Problem: Restrict the output to the lines below starting at the one that contains "e) (fail e)." and ending at the one that contains "by apply (follows_off _ _ (Hf a)).", and restate them word for word, both ends included.

*** Opening Record set ***

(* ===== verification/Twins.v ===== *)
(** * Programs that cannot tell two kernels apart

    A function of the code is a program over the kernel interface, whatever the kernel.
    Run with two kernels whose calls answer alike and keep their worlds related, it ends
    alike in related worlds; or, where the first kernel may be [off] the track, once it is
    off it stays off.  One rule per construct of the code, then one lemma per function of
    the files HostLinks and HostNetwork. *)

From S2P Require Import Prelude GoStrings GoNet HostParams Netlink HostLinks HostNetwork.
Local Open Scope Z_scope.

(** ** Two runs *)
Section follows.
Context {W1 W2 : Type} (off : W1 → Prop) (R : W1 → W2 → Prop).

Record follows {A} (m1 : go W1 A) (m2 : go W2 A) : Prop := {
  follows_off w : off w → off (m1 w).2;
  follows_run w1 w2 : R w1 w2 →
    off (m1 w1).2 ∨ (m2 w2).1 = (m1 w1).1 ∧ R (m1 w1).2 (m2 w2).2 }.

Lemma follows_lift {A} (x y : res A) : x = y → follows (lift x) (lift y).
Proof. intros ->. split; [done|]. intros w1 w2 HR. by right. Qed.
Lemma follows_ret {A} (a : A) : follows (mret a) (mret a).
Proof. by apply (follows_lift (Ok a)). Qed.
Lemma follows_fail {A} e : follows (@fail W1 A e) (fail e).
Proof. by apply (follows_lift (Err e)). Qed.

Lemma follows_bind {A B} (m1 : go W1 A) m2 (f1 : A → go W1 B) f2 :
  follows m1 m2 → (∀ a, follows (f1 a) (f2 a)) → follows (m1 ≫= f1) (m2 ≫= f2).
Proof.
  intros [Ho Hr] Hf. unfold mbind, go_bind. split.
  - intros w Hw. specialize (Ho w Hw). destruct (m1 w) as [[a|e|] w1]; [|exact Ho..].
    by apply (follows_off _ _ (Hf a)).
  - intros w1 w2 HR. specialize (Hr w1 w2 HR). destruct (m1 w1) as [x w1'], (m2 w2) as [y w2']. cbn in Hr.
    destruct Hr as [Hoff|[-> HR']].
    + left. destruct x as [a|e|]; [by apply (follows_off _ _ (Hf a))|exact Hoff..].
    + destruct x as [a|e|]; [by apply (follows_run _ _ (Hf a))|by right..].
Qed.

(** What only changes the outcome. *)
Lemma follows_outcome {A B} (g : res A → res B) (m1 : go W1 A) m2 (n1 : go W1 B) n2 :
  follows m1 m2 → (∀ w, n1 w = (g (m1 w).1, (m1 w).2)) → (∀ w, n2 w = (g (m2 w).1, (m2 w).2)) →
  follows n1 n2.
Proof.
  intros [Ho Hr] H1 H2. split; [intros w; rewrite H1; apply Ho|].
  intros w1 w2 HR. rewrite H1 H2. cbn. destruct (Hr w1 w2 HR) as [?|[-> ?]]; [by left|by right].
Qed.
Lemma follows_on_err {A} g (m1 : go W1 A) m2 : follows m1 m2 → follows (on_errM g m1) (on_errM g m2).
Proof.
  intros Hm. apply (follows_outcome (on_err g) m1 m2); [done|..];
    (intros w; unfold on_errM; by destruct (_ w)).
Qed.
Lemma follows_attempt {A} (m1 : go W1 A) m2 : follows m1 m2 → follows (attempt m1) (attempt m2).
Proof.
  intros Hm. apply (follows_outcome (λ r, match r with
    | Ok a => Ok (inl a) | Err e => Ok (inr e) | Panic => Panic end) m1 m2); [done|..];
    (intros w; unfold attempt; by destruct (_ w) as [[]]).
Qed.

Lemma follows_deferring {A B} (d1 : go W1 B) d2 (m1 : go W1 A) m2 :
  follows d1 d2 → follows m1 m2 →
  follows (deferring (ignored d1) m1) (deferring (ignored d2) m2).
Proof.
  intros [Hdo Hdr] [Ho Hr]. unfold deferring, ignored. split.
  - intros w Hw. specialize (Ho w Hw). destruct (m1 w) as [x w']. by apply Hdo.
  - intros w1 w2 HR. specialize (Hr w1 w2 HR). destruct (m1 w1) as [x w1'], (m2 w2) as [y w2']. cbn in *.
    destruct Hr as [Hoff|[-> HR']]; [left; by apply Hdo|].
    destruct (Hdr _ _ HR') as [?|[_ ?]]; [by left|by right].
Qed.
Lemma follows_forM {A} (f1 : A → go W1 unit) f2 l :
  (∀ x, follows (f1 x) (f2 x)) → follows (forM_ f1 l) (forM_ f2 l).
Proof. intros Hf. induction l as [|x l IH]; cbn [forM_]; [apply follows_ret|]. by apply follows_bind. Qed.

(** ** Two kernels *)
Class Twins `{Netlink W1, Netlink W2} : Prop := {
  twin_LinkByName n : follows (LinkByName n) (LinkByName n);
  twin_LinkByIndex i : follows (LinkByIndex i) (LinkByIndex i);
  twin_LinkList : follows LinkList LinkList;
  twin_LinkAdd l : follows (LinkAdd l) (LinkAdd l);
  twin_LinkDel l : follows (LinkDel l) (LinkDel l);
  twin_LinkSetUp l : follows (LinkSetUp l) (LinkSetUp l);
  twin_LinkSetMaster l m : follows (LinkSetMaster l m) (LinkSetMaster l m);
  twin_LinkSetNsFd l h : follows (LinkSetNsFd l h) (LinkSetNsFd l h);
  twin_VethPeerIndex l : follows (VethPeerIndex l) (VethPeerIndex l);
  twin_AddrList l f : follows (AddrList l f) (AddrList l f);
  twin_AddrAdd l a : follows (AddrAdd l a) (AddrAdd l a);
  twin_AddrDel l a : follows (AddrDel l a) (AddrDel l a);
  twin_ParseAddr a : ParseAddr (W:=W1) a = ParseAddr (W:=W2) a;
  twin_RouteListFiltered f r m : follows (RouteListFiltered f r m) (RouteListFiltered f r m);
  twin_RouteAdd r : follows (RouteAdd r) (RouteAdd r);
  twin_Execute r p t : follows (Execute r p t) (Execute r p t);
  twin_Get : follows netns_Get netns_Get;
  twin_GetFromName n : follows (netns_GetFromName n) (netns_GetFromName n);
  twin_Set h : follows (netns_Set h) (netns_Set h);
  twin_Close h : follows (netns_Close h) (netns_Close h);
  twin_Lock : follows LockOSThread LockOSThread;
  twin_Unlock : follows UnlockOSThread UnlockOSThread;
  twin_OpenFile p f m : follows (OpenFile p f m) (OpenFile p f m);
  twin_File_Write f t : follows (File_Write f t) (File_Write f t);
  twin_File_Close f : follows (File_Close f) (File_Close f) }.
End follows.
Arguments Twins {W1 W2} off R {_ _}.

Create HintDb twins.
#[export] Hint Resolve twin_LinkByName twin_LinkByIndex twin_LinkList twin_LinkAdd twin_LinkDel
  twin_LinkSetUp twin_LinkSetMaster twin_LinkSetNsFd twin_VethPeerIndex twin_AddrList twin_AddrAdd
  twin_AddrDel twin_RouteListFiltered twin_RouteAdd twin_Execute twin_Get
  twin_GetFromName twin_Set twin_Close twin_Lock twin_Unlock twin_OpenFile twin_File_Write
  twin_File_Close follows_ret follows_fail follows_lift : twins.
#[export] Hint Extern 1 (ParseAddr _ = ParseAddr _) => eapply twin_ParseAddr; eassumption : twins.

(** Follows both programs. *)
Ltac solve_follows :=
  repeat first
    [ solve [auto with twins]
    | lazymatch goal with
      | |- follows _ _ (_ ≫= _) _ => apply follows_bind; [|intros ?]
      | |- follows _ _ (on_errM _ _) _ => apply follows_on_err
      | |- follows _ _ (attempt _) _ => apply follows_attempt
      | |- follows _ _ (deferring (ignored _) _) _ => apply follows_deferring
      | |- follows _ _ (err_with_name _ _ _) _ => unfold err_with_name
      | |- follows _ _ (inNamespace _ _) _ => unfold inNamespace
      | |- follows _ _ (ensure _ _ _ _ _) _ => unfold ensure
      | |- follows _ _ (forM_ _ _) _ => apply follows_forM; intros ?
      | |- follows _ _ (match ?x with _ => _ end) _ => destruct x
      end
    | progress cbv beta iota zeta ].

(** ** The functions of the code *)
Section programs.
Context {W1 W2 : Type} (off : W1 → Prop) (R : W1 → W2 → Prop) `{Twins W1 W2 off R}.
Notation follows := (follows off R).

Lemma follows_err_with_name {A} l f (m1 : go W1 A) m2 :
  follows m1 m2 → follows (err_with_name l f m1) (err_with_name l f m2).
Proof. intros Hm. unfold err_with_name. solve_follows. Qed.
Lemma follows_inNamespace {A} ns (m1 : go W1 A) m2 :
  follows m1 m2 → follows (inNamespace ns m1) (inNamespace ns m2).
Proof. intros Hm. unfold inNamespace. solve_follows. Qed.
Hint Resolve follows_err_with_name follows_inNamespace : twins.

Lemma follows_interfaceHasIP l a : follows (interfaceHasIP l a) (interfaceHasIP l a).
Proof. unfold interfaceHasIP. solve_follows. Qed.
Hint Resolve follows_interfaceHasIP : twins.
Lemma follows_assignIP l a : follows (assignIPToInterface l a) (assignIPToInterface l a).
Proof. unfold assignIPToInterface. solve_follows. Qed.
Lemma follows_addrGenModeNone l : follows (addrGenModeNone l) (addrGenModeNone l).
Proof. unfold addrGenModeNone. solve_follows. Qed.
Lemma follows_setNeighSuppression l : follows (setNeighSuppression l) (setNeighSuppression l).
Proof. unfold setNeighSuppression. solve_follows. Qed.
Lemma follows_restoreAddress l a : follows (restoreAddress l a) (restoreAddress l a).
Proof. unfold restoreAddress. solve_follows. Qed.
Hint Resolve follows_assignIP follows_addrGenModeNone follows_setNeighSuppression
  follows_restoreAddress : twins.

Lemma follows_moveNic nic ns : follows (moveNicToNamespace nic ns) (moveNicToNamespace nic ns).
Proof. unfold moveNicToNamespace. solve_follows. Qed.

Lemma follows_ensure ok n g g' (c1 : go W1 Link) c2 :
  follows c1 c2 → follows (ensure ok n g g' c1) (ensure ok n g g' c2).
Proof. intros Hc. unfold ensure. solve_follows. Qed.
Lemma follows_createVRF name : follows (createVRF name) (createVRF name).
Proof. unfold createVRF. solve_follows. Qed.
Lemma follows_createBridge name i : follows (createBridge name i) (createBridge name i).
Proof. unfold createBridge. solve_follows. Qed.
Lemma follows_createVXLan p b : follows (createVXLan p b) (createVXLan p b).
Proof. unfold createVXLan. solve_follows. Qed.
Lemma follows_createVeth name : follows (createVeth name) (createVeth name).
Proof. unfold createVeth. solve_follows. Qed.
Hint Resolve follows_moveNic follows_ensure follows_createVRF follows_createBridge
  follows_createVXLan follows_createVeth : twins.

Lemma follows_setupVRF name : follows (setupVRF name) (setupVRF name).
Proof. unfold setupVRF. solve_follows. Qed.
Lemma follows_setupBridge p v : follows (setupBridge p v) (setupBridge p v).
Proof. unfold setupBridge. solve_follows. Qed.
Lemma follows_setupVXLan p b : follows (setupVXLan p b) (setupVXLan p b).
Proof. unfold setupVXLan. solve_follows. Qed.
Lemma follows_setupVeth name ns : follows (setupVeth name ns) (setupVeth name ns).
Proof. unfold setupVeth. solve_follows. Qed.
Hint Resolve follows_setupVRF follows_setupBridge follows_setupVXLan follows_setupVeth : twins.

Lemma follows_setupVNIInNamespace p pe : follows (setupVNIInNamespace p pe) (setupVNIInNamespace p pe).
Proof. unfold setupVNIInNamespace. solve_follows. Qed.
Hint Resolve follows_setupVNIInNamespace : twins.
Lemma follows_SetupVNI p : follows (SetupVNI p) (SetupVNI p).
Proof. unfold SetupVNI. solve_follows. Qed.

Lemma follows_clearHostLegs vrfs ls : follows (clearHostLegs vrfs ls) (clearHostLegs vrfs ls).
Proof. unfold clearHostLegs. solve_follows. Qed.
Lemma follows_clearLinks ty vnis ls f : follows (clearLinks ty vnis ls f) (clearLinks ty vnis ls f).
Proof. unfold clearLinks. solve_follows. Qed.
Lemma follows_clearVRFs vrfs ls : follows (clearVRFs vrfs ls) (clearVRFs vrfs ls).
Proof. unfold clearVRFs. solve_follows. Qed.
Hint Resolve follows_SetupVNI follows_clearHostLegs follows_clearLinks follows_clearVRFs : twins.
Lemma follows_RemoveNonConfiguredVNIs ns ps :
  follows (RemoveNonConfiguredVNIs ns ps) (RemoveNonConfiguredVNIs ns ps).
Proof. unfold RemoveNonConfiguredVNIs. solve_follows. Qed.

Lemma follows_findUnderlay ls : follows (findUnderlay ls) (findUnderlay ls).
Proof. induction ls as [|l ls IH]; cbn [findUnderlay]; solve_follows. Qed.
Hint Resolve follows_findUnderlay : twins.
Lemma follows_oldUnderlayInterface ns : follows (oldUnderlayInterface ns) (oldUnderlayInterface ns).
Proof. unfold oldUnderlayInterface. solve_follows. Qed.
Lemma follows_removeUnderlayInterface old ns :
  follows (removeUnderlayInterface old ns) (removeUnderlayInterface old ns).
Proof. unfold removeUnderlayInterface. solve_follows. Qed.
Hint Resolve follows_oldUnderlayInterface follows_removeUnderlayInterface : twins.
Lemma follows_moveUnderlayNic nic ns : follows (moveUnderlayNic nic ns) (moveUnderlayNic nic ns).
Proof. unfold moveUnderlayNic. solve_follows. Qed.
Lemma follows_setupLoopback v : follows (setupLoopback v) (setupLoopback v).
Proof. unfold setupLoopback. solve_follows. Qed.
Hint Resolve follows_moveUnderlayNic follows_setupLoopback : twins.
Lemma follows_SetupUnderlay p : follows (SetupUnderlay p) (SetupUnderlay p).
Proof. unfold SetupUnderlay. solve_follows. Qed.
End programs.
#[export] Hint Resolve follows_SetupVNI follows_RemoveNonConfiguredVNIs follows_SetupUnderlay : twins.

*** Closing Record set ***

Response area:
Lemma follows_fail {A} e : follows (@fail W1 A e) (fail e).
Proof. by apply (follows_lift (Err e)). Qed.

Lemma follows_bind {A B} (m1 : go W1 A) m2 (f1 : A → go W1 B) f2 :
  follows m1 m2 → (∀ a, follows (f1 a) (f2 a)) → follows (m1 ≫= f1) (m2 ≫= f2).
Proof.
  intros [Ho Hr] Hf. unfold mbind, go_bind. split.
  - intros w Hw. specialize (Ho w Hw). destruct (m1 w) as [[a|e|] w1]; [|exact Ho..].
    by apply (follows_off _ _ (Hf a)).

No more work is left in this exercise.